This code is probably very similar to UserMediaCaptureManagerProxy::SourceProxy and its counter part RemoteCaptureSampleManager.
Could we try to share code here?
Maybe we could have RemoteCaptureSampleManager handle capture failed/stopped to unify both classes.

> Source/WebKit/UIProcess/SpeechRecognitionRemoteRealtimeMediaSourceManager.h:51
> +class SpeechRecognitionRemoteRealtimeMediaSourceManager : public CanMakeWeakPtr<SpeechRecognitionRemoteRealtimeMediaSourceManager>, public IPC::MessageReceiver, private IPC::MessageSender {

Can we try to see whether we can reuse code from RemoteCaptureSampleManager?
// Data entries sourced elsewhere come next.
Fixpoint is_prefix (p s : string) : bool :=
  match p, s with
  | EmptyString, _ => true
  | String a p', String b s' => Ascii.eqb a b && is_prefix p' s'
  | String _ _, EmptyString => false
  end.

(** [s.find(p) != npos] for a string [p]. *)
Fixpoint has_substring (p s : string) : bool :=
  is_prefix p s ||
  match s with EmptyString => false | String _ s' => has_substring p s' end.

(** The value of a string of decimal digits. *)
Fixpoint digits_val (acc : Z) (s : string) : Z :=
  match s with
  | EmptyString => acc
  | String c s' => digits_val (acc * 10 + digit_val c) s'
  end.

Definition all_digits (s : string) : bool := string_forallb is_digit s.

(** [std::stoul] and [std::stoi] on a string that holds only digits. *)
Definition stoul_digits (s : string) : outcome Z :=
  if decide (s = EmptyString) then Throw Exn_invalid_argument
  else let v := digits_val 0 s in
       if v <=? SIZE_MAX then Ret v else Throw Exn_out_of_range.

Definition stoi_digits (s : string) : outcome Z :=
  if decide (s = EmptyString) then Throw Exn_invalid_argument
  else let v := digits_val 0 s in
       if v <=? INT_MAX then Ret v else Throw Exn_out_of_range.

(** ** Streams: [std::getline(ss, tok, d)] *)

Fixpoint getline_split (d : ascii) (s : string) : string * string :=
  match s with
  | EmptyString => (EmptyString, EmptyString)
  | String c s' =>
      if Ascii.eqb c d then (EmptyString, s')
      else let '(t, r) := getline_split d s' in (String c t, r)
  end.

(** One call: fails on an exhausted stream, else the token and the rest. *)
Definition getline (d : ascii) (s : string) : option (string * string) :=
  match s with EmptyString => None | _ => Some (getline_split d s) end.

(** All tokens [while (std::getline(ss, tok, d))] sees, in order. *)
Fixpoint getlines (d : ascii) (s : string) : list string :=
  match s with
  | EmptyString => []
  | String c s' =>
      if Ascii.eqb c d then EmptyString :: getlines d s'
      else match getlines d s' with
           | [] => [String c EmptyString]
           | t :: ts => String c t :: ts
           end
  end.

(** ** [std::map<std::string, V>]: an association list sorted by key *)

Definition str_ltb (a b : string) : bool :=
  match String.compare a b with Lt => true | _ => false end.

Fixpoint smap_find {V} (k : string) (m : list (string * V)) : option V :=
  match m with
  | [] => None
  | (k', v) :: m' => if decide (k = k') then Some v else smap_find k m'
  end.

(** [m[k] = v]. *)
Fixpoint smap_set {V} (k : string) (v : V) (m : list (string * V))
  : list (string * V) :=
  match m with
  | [] => [(k, v)]
  | (k', v') :: m' =>
      if decide (k = k') then (k, v) :: m'
      else if str_ltb k k' then (k, v) :: (k', v') :: m'
      else (k', v') :: smap_set k v m'
  end.

(** [boost]-style joining, used to print what the parsers read. *)
Fixpoint join (d : ascii) (ts : list string) : string :=
  match ts with
  | [] => EmptyString
  | [t] => t
  | t :: ts' => t +:+ String d (join d ts')
  end.

(** ** Lemmas: strings *)

Create HintDb ur discriminated.
Create Rewrite HintDb ur_str.

Lemma lookup_insert_cases {A} (l : list A) i j x y :
  <[i := x]> l !! j = Some y → (i = j ∧ y = x ∧ (i < length l)%nat) ∨ (i ≠ j ∧ l !! j = Some y).
Proof.
  intros H. destruct (decide (i = j)) as [->|Hne].
  - pose proof (lookup_lt_Some _ _ _ H) as Hl. rewrite length_insert in Hl.
    rewrite list_lookup_insert_eq in H by done. injection H as <-. by left.
  - rewrite list_lookup_insert_ne in H by done. by right.
Qed.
> Source/WebKit/UIProcess/SpeechRecognitionRemoteRealtimeMediaSourceManager.h:54
> +    SpeechRecognitionRemoteRealtimeMediaSourceManager(Ref<IPC::Connection>&&);

explicit

> Source/WebKit/UIProcess/SpeechRecognitionRemoteRealtimeMediaSourceManager.h:64
> +    void remoteSourceStopped(WebCore::RealtimeMediaSourceIdentifier);

These methods can probably be private.

> Source/WebKit/UIProcess/SpeechRecognitionRemoteRealtimeMediaSourceManager.h:77
> +    HashMap<WebCore::RealtimeMediaSourceIdentifier, SpeechRecognitionRemoteRealtimeMediaSource*> m_sources;

This seems safe given SpeechRecognitionRemoteRealtimeMediaSource makes sure to unregister itself in destructor.
I would still go with a HashMap of WeakPtr though for extra safety.

> Source/WebKit/UIProcess/SpeechRecognitionServer.cpp:97
> +            m_recognizer->setRealtimeMediaSourceCreateFunction([this](auto& device) {

It seems this should go in constructor of recogniser.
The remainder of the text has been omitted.